LOL! Not entirely convinced! Interesting!

For a simple low-pass RC network, the cut-off frequency is 1/(2.Pi.R.C). The voltage gain for a simple sinusoidal input at that frequency is

Vout/Vin = 1 / Sqrt(2) = 0.707 = 71%

The power gain is the square of this (power is proportional to square of voltage):

Pout/Pin = 1 / 2 = one half. Very convenient.

Expressed as decibels:

10 log (1/2) = -3.01dB

Not exactly 3, as I said. But conventionally engineers have decided that it's close enough to 3 to be able to call the cut-off frequency the '3dB point'. It could be argued that '10 log(Pout / Pin)' stinks of arbitraryness, but Mr. Bell found that log-base-ten simplified the maths quite a lot where power (not amplitude) is concerned, and engineers subsequently noticed that multiplying the logarithm of gain by 10 made 10dB equal to a power gain of 10. All for convenience. If Mr. Bell had settled upon the natural logarithm as the way to go, then the numbers would be a nightmare.

I can imagine the meeting: 'Hey, 3 is nice round number, and half is a fantastically convenient gain, AND it happens to be roughly the frequency which is the inverse of the time constant of the system. Let's use it to define where a system stops or starts passing signals, and we can call it the 3dB point. Waddya reckon?" Surely it must have gone down to a vote.
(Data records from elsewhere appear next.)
(** Loading the records a write validated gives them back. *)
Lemma load_written io secrets (canonical : list (string * RuleRecord)) :
  validate_configuration json_len (env_at base overrides io secrets)
    ((λ p : string * RuleRecord, persisted_of p.2) <$> canonical) = Ret (Ok tt) →
  Forall (λ p : string * RuleRecord, rr_id p.2 = p.1) canonical →
  load_configured_rules json_len (env_at base overrides io secrets)
    ((λ p : string * RuleRecord, persisted_of p.2) <$> canonical) = Ret (Ok (forget <$> list_to_map canonical)).
Proof.
  unfold validate_configuration, load_configured_rules. intros H Hid. case_match; [done|].
  destruct (load_records_validated json_len (env_at base overrides io secrets) [] ∅ _ H) as (-> & Hn & _); [done|].
  do 2 f_equal. rewrite foldl_insert_map by done. rewrite (right_id_L ∅ (∪)).
  clear -Hid. induction Hid as [|[k record] l Hp Hl IH]; [done|]. cbn in Hp. subst k.
  rewrite !fmap_cons, !list_to_map_cons, fmap_insert, IH. done.
Qed.

Lemma Forall2_ids env pairs l l' :
  Forall2 (λ p q : string * RuleRecord, q.1 = p.1 ∧ written_record env pairs p.2 q.2) l l' →
  Forall (λ p : string * RuleRecord, rr_id p.2 = p.1) l → Forall (λ p : string * RuleRecord, rr_id p.2 = p.1) l'.
Proof.
  induction 1 as [|p q l l' [Hk (Hr & _)] Hl IH]; [done|]. intros [Hp Hps]%Forall_cons. apply Forall_cons.
  split; [|by apply IH]. rewrite Hr, Hk. exact Hp.
Qed.
Lemma Forall2_fst env pairs l l' :
  Forall2 (λ p q : string * RuleRecord, q.1 = p.1 ∧ written_record env pairs p.2 q.2) l l' → l'.*1 = l.*1.
Proof. induction 1 as [|p q l l' [Hp _] Hl IH]; [done|]. rewrite !fmap_cons. by rewrite Hp, IH. Qed.

Lemma written_lookup env pairs (rules : gmap string RuleRecord) canonical k record :
  Forall2 (λ p q : string * RuleRecord, q.1 = p.1 ∧ written_record env pairs p.2 q.2) (btree_iter rules) canonical →
  rules !! k = Some record →
  ∃ record', (list_to_map canonical : gmap string RuleRecord) !! k = Some record' ∧ written_record env pairs record record'.
Proof.
  intros Hl Hk. apply btree_iter_elem, list_elem_of_lookup in Hk as [n Hn].
  destruct (Forall2_lookup_l _ _ _ _ _ Hl Hn) as ([k' record'] & Hc & Hk' & Hw). cbn in Hk', Hw. subst k'.
  exists record'. split; [|done]. apply elem_of_list_to_map_1; [|by eapply list_elem_of_lookup_2].
  rewrite (Forall2_fst _ _ _ _ Hl). apply btree_iter_NoDup.
Qed.

(** A successful save, in the terms of the property below. *)
Definition saved (env env' : NotifyEnv) (rules rules' : gmap string RuleRecord) : Prop :=
  ∀ k record, rules !! k = Some record → ∃ record', rules' !! k = Some record' ∧
    resolve_rule_destinations env' (rr_draft record') = intended_rule env (rr_draft record) ∧
    no_plain_destination (rr_draft record') ∧
    match rr_active record, rr_active record' with
    | Some r, Some r' => resolve_rule_destinations env' r' = intended_rule env r ∧ no_plain_destination r'
    | None, None => True
    | _, _ => False
    end.

Lemma written_saved io original secrets pairs (rules : gmap string RuleRecord) canonical :
  (∀ key, str_prefix NOTIFICATION_SECRET_PREFIX key = true → overrides key = Ok None) → io_load io = Ok tt →
  holds original secrets pairs →
  Forall2 (λ p q : string * RuleRecord, q.1 = p.1 ∧ written_record (env_at base overrides io original) pairs p.2 q.2)
    (btree_iter rules) canonical →
  saved (env_at base overrides io original) (env_at base overrides io secrets) rules (list_to_map canonical).
Proof.
  intros Hov Hload Hh Hl k record Hk. destruct (written_lookup _ _ _ _ _ _ Hl Hk) as (record' & Hr' & _ & Hd & Ha).
  exists record'. split; [done|]. split; [by eapply written_rule_resolves|]. split; [by eapply written_rule_no_plain|].
  inversion Ha as [r r' Hr E1 E2|E1 E2]; [|done].
  split; [by eapply written_rule_resolves|by eapply written_rule_no_plain].
Qed.

Lemma persist_total io rules disk :
  ∃ v disk', persist_configured_rules base overrides json_len io rules disk = Ret (v, disk').
Proof.
  unfold persist_configured_rules.
  destruct (externalize_records_total base (env_at base overrides io (dk_secrets disk)) (btree_iter rules)) as (v & -> & _).
  cbn [obind]. destruct (let? v := v in let? _ := io_config io in Ok v) as [[canonical stored]|e]; [|by eexists _, _].
  match goal with |- context [write_with_managed_secrets _ _ _ io ?r ?m disk] =>
    destruct (write_managed_total base overrides json_len io r m disk) as [[w d'] ->] end.
  by eexists _, _.
Qed.

(** C36. What is saved is what a restart reads, when no environment variable overrides a
    managed key and the digests that name the stored destinations do not collide.  Saving
    always returns.  When it succeeds, a restart loads the rules again (without the times
    of their last match and delivery), every destination is on disk only as a reference,
    and resolving it yields the text that was saved, or for a reference what it resolved to
    before.  When it fails, the rules on disk are the old ones, unless the error came after
    the configuration was renamed into place; every old secret keeps its value, except the
    managed ones this save stores, which still have one; and both files are as before when
    no write failed after its rename and the rollback went through. *)
Theorem rules_survive_restart io rules disk :
  map_Forall (λ k record, rr_id record = k) rules →
  (∀ key, str_prefix NOTIFICATION_SECRET_PREFIX key = true → overrides key = Ok None) →
  (∀ canonical stored, externalize_records base (env_at base overrides io (dk_secrets disk)) (btree_iter rules)
     = Ret (Ok (canonical, stored)) → functional stored) →
  ∃ v disk', persist_configured_rules base overrides json_len io rules disk = Ret (v, disk') ∧ match v with
  | Ok rules' =>
      load_configured_rules json_len (env_at base overrides io (dk_secrets disk')) (dk_rules disk')
        = Ret (Ok (forget <$> rules')) ∧
      saved (env_at base overrides io (dk_secrets disk)) (env_at base overrides io (dk_secrets disk')) rules rules'
  | Err _ =>
      (dk_rules disk' = dk_rules disk ∨ ∃ err, io_write io = SyncFailed err) ∧
      (∀ key value, dk_secrets disk !! key = Some value →
         is_Some (dk_secrets disk' !! key) ∧
         (dk_secrets disk' !! key = Some value ∨
          ∃ canonical stored value', externalize_records base (env_at base overrides io (dk_secrets disk)) (btree_iter rules)
            = Ret (Ok (canonical, stored)) ∧ (key, value') ∈ stored)) ∧
      ((∀ err, io_staged io ≠ SyncFailed err ∧ io_write io ≠ SyncFailed err ∧ io_rollback io ≠ WriteFailed err) →
         disk' = disk)
  end.
Proof.
  intros Hid Hov Hfun. destruct (persist_total io rules disk) as (v & disk' & H). exists v, disk'. split; [exact H|].
  unfold persist_configured_rules in H.
  destruct (externalize_records _ _ _) as [r|] eqn:Hext; [|done]. cbn [obind] in H.
  destruct (let? v := r in let? _ := io_config io in Ok v) as [[canonical stored]|e] eqn:E.
  2:{ injection H as <- <-. split; [by left|]. split; [|done]. intros key value Hk. split; [by eexists|by left]. }
  apply rbind_Ok in E as ([c st] & -> & E). apply rbind_Ok in E as (_ & _ & E). injection E as -> ->.
  specialize (Hfun _ _ eq_refl). assert (Forall2 (λ p q : string * RuleRecord, q.1 = p.1 ∧
    written_record (env_at base overrides io (dk_secrets disk)) stored p.2 q.2) (btree_iter rules) canonical) as Hw
    by (by eapply externalize_records_inv).
  destruct (write_with_managed_secrets _ _ _ _ _ _ _) as [[w d]|] eqn:Hwrite; [|done]. cbn [obind] in H. injection H as <- <-.
  apply write_managed_inv in Hwrite. destruct w as [[]|e]; cbn [rbind].
  - destruct Hwrite as (Hload & Hkeys & Hrules & Hsec & Hvalid).
    pose proof (holds_write _ _ _ _ eq_refl Hfun Hkeys Hsec) as Hh.
    pose proof (holds_write (dk_secrets disk) _ _ _ eq_refl Hfun Hkeys (or_introl eq_refl)) as Hh0. rewrite Hrules.
    split; [|by apply (written_saved io (dk_secrets disk) (dk_secrets d) stored)].
    apply load_written.
    + unfold validate_configuration in *. case_match; [done|]. rewrite <-Hvalid.
      by eapply (validate_records_same base overrides json_len io Hov Hload (dk_secrets disk)).
    + eapply Forall2_ids; [exact Hw|]. apply Forall_forall. intros [k record] Hk%btree_iter_elem. by apply Hid.
  - destruct Hwrite as [Hrules Hsec]. split; [destruct Hrules as [?|[_ ?]]; auto|]. split.
    + intros key value Hk. destruct Hsec as [->|[-> _]]; [split; [by eexists|by left]|].
      split; [apply lookup_union_is_Some; right; by eexists|].
      unfold staged_secrets, extend. set (values := foldl _ _ stored).
      destruct (values !! key) as [value'|] eqn:Hv; [right|left; by rewrite lookup_union_r].
      exists canonical, stored, value'. split; [done|]. apply foldl_insert_elem in Hv as [?|?]; [done|by rewrite lookup_empty in *].
    + intros Hio. destruct Hrules as [Hr|[_ [err Hr]]]; [|destruct (Hio err) as (_ & ? & _); done].
      destruct Hsec as [Hs|[_ [[err Hs]|[err Hs]]]]; [|destruct (Hio err); done|destruct (Hio err) as (_ & _ & ?); done].
      destruct d, disk. cbn in *. by subst.
Qed.
End write.

(** ** A witness *)

Definition demo_persist : outcome (result string (gmap string RuleRecord) * Disk) :=
  persist_configured_rules demo_notify_env demo_overrides demo_json_len demo_io demo_rules demo_disk.

Lemma demo_rules_ids : map_Forall (λ k record, rr_id record = k) demo_rules.
Proof. by apply map_Forall_singleton. Qed.
(** A decidable form. *)
Definition functional_check (pairs : list (string * string)) : bool :=
  forallb (λ p, forallb (λ q : string * string, negb (str_eqb p.1 q.1) || str_eqb p.2 q.2) pairs) pairs.
Lemma functional_by_check pairs : functional_check pairs = true → functional pairs.
Proof.
  unfold functional_check. rewrite forallb_forall. intros H key v v' Hv%list_elem_of_In Hv'%list_elem_of_In.
  specialize (H _ Hv). rewrite forallb_forall in H. specialize (H _ Hv'). cbn in H. unfold str_eqb in H.
  rewrite (bool_decide_true (key = key)) in H by done. cbn in H. by apply bool_decide_eq_true in H.
Qed.
Lemma demo_functional canonical stored :
  externalize_records demo_notify_env (env_at demo_notify_env demo_overrides demo_io ∅) (btree_iter demo_rules)
    = Ret (Ok (canonical, stored)) → functional stored.
Proof.
  intros H. assert (stored = match externalize_records demo_notify_env (env_at demo_notify_env demo_overrides demo_io ∅)
    (btree_iter demo_rules) with Ret (Ok (_, stored)) => stored | _ => [] end) as -> by (by rewrite H).
  clear H. apply functional_by_check. vm_compute. reflexivity.
Qed.

Lemma rules_survive_restart_witness :
  ∃ rules' disk', demo_persist = Ret (Ok rules', disk') ∧
    load_configured_rules demo_json_len (env_at demo_notify_env demo_overrides demo_io (dk_secrets disk')) (dk_rules disk')
      = Ret (Ok (forget <$> rules')).
Proof.
  assert (match demo_persist with Ret (Ok _, _) => true | _ => false end = true) as Hok by (vm_compute; reflexivity).
  destruct (rules_survive_restart demo_notify_env demo_overrides demo_json_len demo_io demo_rules demo_disk
    demo_rules_ids (λ _ _, eq_refl) demo_functional) as (v & disk' & E & H).
  unfold demo_persist in *. rewrite E in Hok |- *. destruct v as [rules'|]; [|discriminate Hok].
  exists rules', disk'. split; [reflexivity|exact (proj1 H)].
Defined.

(** When the directory cannot be synced after the configuration was renamed into place, the
    save fails and its secrets are rolled back, but the new configuration stays: the next
    start cannot resolve its references and does not load it. *)
Example failed_sync_strands_rules :
  let io := mk_io (Ok tt) (Ok tt) (Ok tt) Written (Ok tt) (SyncFailed "directory") Written Written in
  match persist_configured_rules demo_notify_env demo_overrides demo_json_len io demo_rules demo_disk with
  | Ret (Err _, disk') =>
      bool_decide (dk_rules disk' = dk_rules demo_disk) = false ∧
      match load_configured_rules demo_json_len (env_at demo_notify_env demo_overrides demo_io (dk_secrets disk')) (dk_rules disk') with
      | Ret (Err _) => True
      | _ => False
      end
  | _ => False
  end.
Proof. vm_compute. auto. Qed.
It didn't escape these guys that if you created a second order filter by cascading two identical first order RC filters, at frequency 1/(2.Pi.R.C) the response would be -6dB (1/4), which wasn't so convenient. They still wanted to define the 'half power gain' point of their systems, and so Butterworth and Chebyshev and all the other second order filter folk, for convenience, worked out the frequency where their own designs had a power gain of a half (the 3dB point), and used those instead of the 6dB points to define the passbands of their designs. Just for consistency, you understand.

For 3rd order filters, which increased attentuation to 9dB at that f=1/(2.Pi.T) frequency, they did the same. "Let's not use the 9dB point to sell our designs", they said. "Stick with the conventional 3dBs" was their choice.

So, to eat my words, 3dB was chosen to describe higher-than-one order active designs, but only because nature had a convenient "nearly 3" response in it's own passive systems.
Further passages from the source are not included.